From the records below, copy out exactly the lines from the one containing "foldE f s' l'" to the one containing "Definition validateDistribution (c", both included. Add nothing else.
(Exercise input begins)
(* ===== verification/BenchTopology.v ===== *)
(** * The benchmark's plan (src/internal/bench/config.go, topology.go)

    The configuration of the load generator, its validation, and the resolution of
    a configuration into connections, channels with roles, and the goroutines
    placed on each channel.  Slots are shared between the connections and the two
    capability lists, so they live in a store and are referred to by their address.

    Go's [int] is 64 bits wide: sums and products of configuration values wrap. *)

From S2P Require Import Prelude.

(** ** Results of Go functions that return an error or panic *)

Inductive result (E A : Type) : Type :=
| Ok (a : A)
| Err (e : E)
| Crash.
Arguments Ok {E A} a.
Arguments Err {E A} e.
Arguments Crash {E A}.

#[export] Instance result_ret {E} : MRet (result E) := λ A a, Ok a.
#[export] Instance result_bind {E} : MBind (result E) := λ A B f m,
  match m with Ok a => f a | Err e => Err e | Crash => Crash end.

(** [if c { return err }] *)
Definition refuse_if {E} (c : bool) (e : E) : result E unit := if c then Err e else Ok tt.

(** [a[i]]: an index out of range panics. *)
Definition index {E A} (l : list A) (i : Z) : result E A :=
  if decide (0 ≤ i) then match l !! Z.to_nat i with Some x => Ok x | None => Crash end else Crash.

(** [a % b] and [a / b]: truncated, a zero divisor panics. *)
Definition go_rem {E} (a b : Z) : result E Z := if decide (b = 0) then Crash else Ok (Z.rem a b).
Definition go_quot {E} (a b : Z) : result E Z := if decide (b = 0) then Crash else Ok (Z.quot a b).

(** [make([]T, n)] and [make([]T, 0, n)] for elements of [elem] bytes: a negative length or
    one beyond the address space panics. *)
Definition max_alloc : Z := 2 ^ 48.
Definition make_len {E} (elem n : Z) : result E unit := if decide (0 ≤ n ∧ elem * n ≤ max_alloc) then Ok tt else Crash.

(** [for _, x := range l { s = f(s, x) }] with errors. *)
Fixpoint foldE {E S A} (f : S → A → result E S) (s : S) (l : list A) : result E S :=
  match l with
  | [] => Ok s
  | x :: l' => s' ← f s x; foldE f s' l'
  end.

(** ** Configuration *)

Definition Distribution : Type := string.
Definition DistEven : Distribution := "even".
Definition DistUneven : Distribution := "uneven".

(** Durations are in nanoseconds. *)
Record Config := mkConfig {
  cf_Addr : string;
  cf_Conns : Z; cf_PubConns : Z; cf_ConsConns : Z;
  cf_Channels : Z; cf_PubChannels : Z; cf_ConsChannels : Z;
  cf_ConnsDist : Distribution; cf_ChannelsDist : Distribution; cf_PubChannelsDist : Distribution;
  cf_MaxChannelsPerConn : Z; cf_MaxConsumersPerChannel : Z; cf_MaxPublishersPerChannel : Z;
  cf_Publishers : Z; cf_Consumers : Z; cf_Msgs : Z; cf_Size : Z; cf_Ack : bool; cf_Prefetch : Z;
  cf_Duration : Z; cf_Warmup : Z; cf_Report : Z; cf_DrainTimeout : Z;
  cf_Output : string; cf_Quiet : bool;
}.

Definition second : Z := 1000000000.

Definition DefaultConfig : Config :=
  mkConfig "127.0.0.1:5672" 1 0 0 1 0 0 DistEven DistEven DistEven 0 0 0
    1 1 1000 128 true 10 0 0 second (30 * second) "" false.

(** The errors, one constructor per message, with the values it prints. *)
Inductive ConfigError : Type :=
| EAddr
| EConns (got : Z) | EPubConns (got : Z) | EConsConns (got : Z)
| EConnRoles (sum conns : Z)
| EChannels (got : Z) | EPubChannels (got : Z) | EConsChannels (got : Z)
| EPublishers (got : Z) | EConsumers (got : Z) | EMsgs (got : Z) | ESize (min got : Z)
| EReport (got : Z) | EDrainTimeout (got : Z) | EWarmup (got : Z) | EDuration (got : Z)
| EConnsDist (got : Distribution) | EChannelsDist (got : Distribution) | EPubChannelsDist (got : Distribution)
| EUnevenConns (channels conns cap : Z)
| ECarving (carve mixed : Z)
| ENoConsumeCapable (consumers : Z) | ENoPublishCapable (publishers : Z)
| ENoSlots (slotsDesc : string) (count : Z) (noun : string)
| EDoNotFit (count : Z) (noun : string) (slots : Z) (slotsDesc : string) (cap : Z) (capFlag : string)
| EInvalidDistribution (mode : Distribution).

Definition valid_dist (d : Distribution) : bool := bool_decide (d = DistEven ∨ d = DistUneven).

Definition validateDistribution (c : Config) : result ConfigError unit :=
  refuse_if (negb (valid_dist (cf_ConnsDist c))) (EConnsDist (cf_ConnsDist c));;
  refuse_if (negb (valid_dist (cf_ChannelsDist c))) (EChannelsDist (cf_ChannelsDist c));;
  refuse_if (negb (valid_dist (cf_PubChannelsDist c))) (EPubChannelsDist (cf_PubChannelsDist c)).

(** ** The plan *)

Inductive ConnRole : Type := ConnMixed | ConnPublishOnly | ConnConsumeOnly.
Inductive Role : Type := RoleBoth | RolePublish | RoleConsume.

#[export] Instance ConnRole_eq_dec : EqDecision ConnRole.
Proof. solve_decision. Defined.
#[export] Instance Role_eq_dec : EqDecision Role.
Proof. solve_decision. Defined.

(** [Role.key] *)
Definition role_key (r : Role) : string :=
  match r with RoleBoth => "both" | RoleConsume => "cons" | RolePublish => "" end.

Record channelSlot := mkSlot {
  sl_Conn : Z;
  sl_Ch : Z;
  sl_GlobalIndex : Z;
  sl_Role : Role;
  sl_PubGoroutines : list Z;
  sl_ConsGoroutines : list Z;
  sl_publishCapIdx : Z;
}.

(** Addresses of slots. *)
Abbreviation slot := nat.

Record connPlan := mkConnPlan { cp_Conn : Z; cp_Role : ConnRole; cp_Channels : list slot }.

(** The topology and the store its slots live in. *)
Record Topology := mkTopology {
  t_Conns : list connPlan;
  t_publishCapable : list slot;
  t_consumeCapable : list slot;
  t_slots : list channelSlot;
}.

Definition set_Role (r : Role) (s : channelSlot) : channelSlot :=
  mkSlot (sl_Conn s) (sl_Ch s) (sl_GlobalIndex s) r (sl_PubGoroutines s) (sl_ConsGoroutines s) (sl_publishCapIdx s).
Definition set_capIdx (i : Z) (s : channelSlot) : channelSlot :=
  mkSlot (sl_Conn s) (sl_Ch s) (sl_GlobalIndex s) (sl_Role s) (sl_PubGoroutines s) (sl_ConsGoroutines s) i.
Definition add_pub (j : Z) (s : channelSlot) : channelSlot :=
  mkSlot (sl_Conn s) (sl_Ch s) (sl_GlobalIndex s) (sl_Role s) (sl_PubGoroutines s ++ [j]) (sl_ConsGoroutines s)
    (sl_publishCapIdx s).
Definition add_cons (j : Z) (s : channelSlot) : channelSlot :=
  mkSlot (sl_Conn s) (sl_Ch s) (sl_GlobalIndex s) (sl_Role s) (sl_PubGoroutines s) (sl_ConsGoroutines s ++ [j])
    (sl_publishCapIdx s).

(** *** Step 1: channels to connections *)

(** [chans[k] = append(chans[k], i)] *)
Definition append_at (chans : list (list Z)) (k i : Z) : result ConfigError (list (list Z)) :=
  l ← index chans k;
  Ok (<[Z.to_nat k := l ++ [i]]> chans).

Definition place_channels (c : Config) : result ConfigError (list (list Z)) :=
  let n := cf_Conns c in
  make_len 24 n;;
  let chans := replicate (Z.to_nat n) [] in
  if decide (cf_ConnsDist c = DistEven) then
    foldE (λ chans i, k ← go_rem i n; append_at chans k i) chans (seqZ 0 (cf_Channels c))
  else if decide (cf_ConnsDist c = DistUneven) then
    let capN := cf_MaxChannelsPerConn c in
    if decide (capN ≤ 0) then
      index chans 0;;
      make_len 8 (cf_Channels c);;
      Ok (<[0%nat := seqZ 0 (cf_Channels c)]> chans)
    else if decide (cf_Channels c > i64 (n * capN)) then Err (EUnevenConns (cf_Channels c) n capN)
    else foldE (λ chans i, k ← go_quot i capN; append_at chans k i) chans (seqZ 0 (cf_Channels c))
  else Ok chans.

(** *** Step 2: roles *)

Definition conn_role (c : Config) (i : Z) : ConnRole :=
  if decide (i < cf_PubConns c) then ConnPublishOnly
  else if decide (i < i64 (cf_PubConns c + cf_ConsConns c)) then ConnConsumeOnly
  else ConnMixed.

(** The role a new slot starts with: [RoleBoth] is the zero value. *)
Definition initial_role (r : ConnRole) : Role :=
  match r with ConnPublishOnly => RolePublish | ConnConsumeOnly => RoleConsume | ConnMixed => RoleBoth end.

(** The two nested loops that create the slots, connection by connection. *)
Fixpoint build_slots (c : Config) (cn : Z) (chans : list (list Z)) (slots : list channelSlot)
  : list connPlan * list channelSlot :=
  match chans with
  | [] => ([], slots)
  | gis :: chans' =>
      let new := imap (λ j gi, mkSlot cn (Z.of_nat j) gi (initial_role (conn_role c cn)) [] [] (-1)) gis in
      let cp := mkConnPlan cn (conn_role c cn) (seq (length slots) (length gis)) in
      let '(cps, slots') := build_slots c (cn + 1) chans' (slots ++ new) in
      (cp :: cps, slots')
  end.

Definition gi_of (slots : list channelSlot) (p : slot) : Z := from_option sl_GlobalIndex 0 (slots !! p).
Definition role_of (slots : list channelSlot) (p : slot) : Role := from_option sl_Role RoleBoth (slots !! p).
Definition conn_of (slots : list channelSlot) (p : slot) : Z := from_option sl_Conn 0 (slots !! p).

Definition gi_le (slots : list channelSlot) (p q : slot) : Prop := gi_of slots p ≤ gi_of slots q.

#[export] Instance gi_le_dec slots : RelDecision (gi_le slots).
Proof. unfold gi_le. intros p q. apply _. Defined.

(** [sort.Slice] by global index, on the addresses of all slots. *)
Definition sort_slots (slots : list channelSlot) : list slot :=
  merge_sort (gi_le slots) (seq 0 (length slots)).

(** Role stamping over the mixed slots. *)
Fixpoint stamp (pubLeft consLeft : Z) (mixed : list slot) (slots : list channelSlot) : list channelSlot :=
  match mixed with
  | [] => slots
  | p :: mixed' =>
      if decide (pubLeft > 0) then stamp (pubLeft - 1) consLeft mixed' (alter (set_Role RolePublish) p slots)
      else if decide (consLeft > 0) then stamp pubLeft (consLeft - 1) mixed' (alter (set_Role RoleConsume) p slots)
      else stamp pubLeft consLeft mixed' (alter (set_Role RoleBoth) p slots)
  end.

(** [for i, sl := range t.publishCapable { sl.publishCapIdx = i }] *)
Fixpoint number_caps (i : Z) (ps : list slot) (slots : list channelSlot) : list channelSlot :=
  match ps with
  | [] => slots
  | p :: ps' => number_caps (i + 1) ps' (alter (set_capIdx i) p slots)
  end.

(** *** Steps 3 and 4: goroutines to channels *)

Definition placeWorkers (count : Z) (ps : list slot) (mode : Distribution) (capN : Z)
    (noun slotsDesc capFlag : string) (assign : Z → channelSlot → channelSlot) (slots : list channelSlot)
  : result ConfigError (list channelSlot) :=
  let len := Z.of_nat (length ps) in
  if decide (count = 0) then Ok slots
  else if decide (len = 0) then Err (ENoSlots slotsDesc count noun)
  else if decide (mode = DistEven) then
    foldE (λ slots j, k ← go_rem j len; p ← index ps k; Ok (alter (assign j) p slots)) slots (seqZ 0 count)
  else if decide (mode = DistUneven) then
    if decide (capN ≤ 0) then
      foldE (λ slots j, p ← index ps 0; Ok (alter (assign j) p slots)) slots (seqZ 0 count)
    else if decide (count > i64 (len * capN)) then Err (EDoNotFit count noun len slotsDesc capN capFlag)
    else foldE (λ slots j, k0 ← go_quot j capN; k ← go_rem k0 len; p ← index ps k; Ok (alter (assign j) p slots))
           slots (seqZ 0 count)
  else Err (EInvalidDistribution mode).

Definition buildTopology (c : Config) (assignWorkers : bool) : result ConfigError Topology :=
  chans ← place_channels c;
  make_len 8 (cf_Conns c);;
  make_len 8 (cf_Channels c);;
  let '(conns, slots0) := build_slots c 0 chans [] in
  let all := sort_slots slots0 in
  let mixed := filter (λ p, conn_role c (conn_of slots0 p) = ConnMixed) all in
  let carve := i64 (cf_PubChannels c + cf_ConsChannels c) in
  refuse_if (bool_decide (carve > Z.of_nat (length mixed))) (ECarving carve (Z.of_nat (length mixed)));;
  let slots1 := stamp (cf_PubChannels c) (cf_ConsChannels c) mixed slots0 in
  let pubs := filter (λ p, role_of slots1 p = RolePublish ∨ role_of slots1 p = RoleBoth) all in
  let conss := filter (λ p, role_of slots1 p = RoleConsume ∨ role_of slots1 p = RoleBoth) all in
  let slots2 := number_caps 0 pubs slots1 in
  if negb assignWorkers then Ok (mkTopology conns pubs conss slots2) else
  refuse_if (bool_decide (cf_Consumers c > 0 ∧ length conss = 0%nat)) (ENoConsumeCapable (cf_Consumers c));;
  slots3 ← placeWorkers (cf_Consumers c) conss (cf_ChannelsDist c) (cf_MaxConsumersPerChannel c)
             "consumers" "consume-capable channels" "max-consumers-per-channel" add_cons slots2;
  refuse_if (bool_decide (cf_Publishers c > 0 ∧ length pubs = 0%nat)) (ENoPublishCapable (cf_Publishers c));;
  slots4 ← placeWorkers (cf_Publishers c) pubs (cf_PubChannelsDist c) (cf_MaxPublishersPerChannel c)
             "publishers" "publish-capable channels" "max-publishers-per-channel" add_pub slots3;
  Ok (mkTopology conns pubs conss slots4).

(** worker.go: [headerLen] *)
Definition headerLen : Z := 16.

Definition Validate (c : Config) : result ConfigError unit :=
  refuse_if (bool_decide (cf_Addr c = "")) EAddr;;
  refuse_if (bool_decide (cf_Conns c ≤ 0)) (EConns (cf_Conns c));;
  refuse_if (bool_decide (cf_PubConns c < 0)) (EPubConns (cf_PubConns c));;
  refuse_if (bool_decide (cf_ConsConns c < 0)) (EConsConns (cf_ConsConns c));;
  refuse_if (bool_decide (i64 (cf_PubConns c + cf_ConsConns c) > cf_Conns c))
    (EConnRoles (i64 (cf_PubConns c + cf_ConsConns c)) (cf_Conns c));;
  refuse_if (bool_decide (cf_Channels c ≤ 0)) (EChannels (cf_Channels c));;
  refuse_if (bool_decide (cf_PubChannels c < 0)) (EPubChannels (cf_PubChannels c));;
  refuse_if (bool_decide (cf_ConsChannels c < 0)) (EConsChannels (cf_ConsChannels c));;
  refuse_if (bool_decide (cf_Publishers c < 0)) (EPublishers (cf_Publishers c));;
  refuse_if (bool_decide (cf_Consumers c < 0)) (EConsumers (cf_Consumers c));;
  refuse_if (bool_decide (cf_Msgs c < 0)) (EMsgs (cf_Msgs c));;
  refuse_if (bool_decide (cf_Size c < headerLen)) (ESize headerLen (cf_Size c));;
  refuse_if (bool_decide (cf_Report c ≤ 0)) (EReport (cf_Report c));;
  refuse_if (bool_decide (cf_DrainTimeout c ≤ 0)) (EDrainTimeout (cf_DrainTimeout c));;
  refuse_if (bool_decide (cf_Warmup c < 0)) (EWarmup (cf_Warmup c));;
  refuse_if (bool_decide (cf_Duration c < 0)) (EDuration (cf_Duration c));;
  validateDistribution c;;
  buildTopology c true;;
  Ok tt.

Definition Build (c : Config) : result ConfigError Topology :=
  Validate c;;
  buildTopology c true.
(Exercise input ends)
| Output for this task |
  | x :: l' => s' ← f s x; foldE f s' l'
  end.

(** ** Configuration *)

Definition Distribution : Type := string.
Definition DistEven : Distribution := "even".
Definition DistUneven : Distribution := "uneven".

(** Durations are in nanoseconds. *)
Record Config := mkConfig {
  cf_Addr : string;
  cf_Conns : Z; cf_PubConns : Z; cf_ConsConns : Z;
  cf_Channels : Z; cf_PubChannels : Z; cf_ConsChannels : Z;
  cf_ConnsDist : Distribution; cf_ChannelsDist : Distribution; cf_PubChannelsDist : Distribution;
  cf_MaxChannelsPerConn : Z; cf_MaxConsumersPerChannel : Z; cf_MaxPublishersPerChannel : Z;
  cf_Publishers : Z; cf_Consumers : Z; cf_Msgs : Z; cf_Size : Z; cf_Ack : bool; cf_Prefetch : Z;
  cf_Duration : Z; cf_Warmup : Z; cf_Report : Z; cf_DrainTimeout : Z;
  cf_Output : string; cf_Quiet : bool;
}.

Definition second : Z := 1000000000.

Definition DefaultConfig : Config :=
  mkConfig "127.0.0.1:5672" 1 0 0 1 0 0 DistEven DistEven DistEven 0 0 0
    1 1 1000 128 true 10 0 0 second (30 * second) "" false.

(** The errors, one constructor per message, with the values it prints. *)
Inductive ConfigError : Type :=
| EAddr
| EConns (got : Z) | EPubConns (got : Z) | EConsConns (got : Z)
| EConnRoles (sum conns : Z)
| EChannels (got : Z) | EPubChannels (got : Z) | EConsChannels (got : Z)
| EPublishers (got : Z) | EConsumers (got : Z) | EMsgs (got : Z) | ESize (min got : Z)
| EReport (got : Z) | EDrainTimeout (got : Z) | EWarmup (got : Z) | EDuration (got : Z)
| EConnsDist (got : Distribution) | EChannelsDist (got : Distribution) | EPubChannelsDist (got : Distribution)
| EUnevenConns (channels conns cap : Z)
| ECarving (carve mixed : Z)
| ENoConsumeCapable (consumers : Z) | ENoPublishCapable (publishers : Z)
| ENoSlots (slotsDesc : string) (count : Z) (noun : string)
| EDoNotFit (count : Z) (noun : string) (slots : Z) (slotsDesc : string) (cap : Z) (capFlag : string)
| EInvalidDistribution (mode : Distribution).

Definition valid_dist (d : Distribution) : bool := bool_decide (d = DistEven ∨ d = DistUneven).

Definition validateDistribution (c : Config) : result ConfigError unit :=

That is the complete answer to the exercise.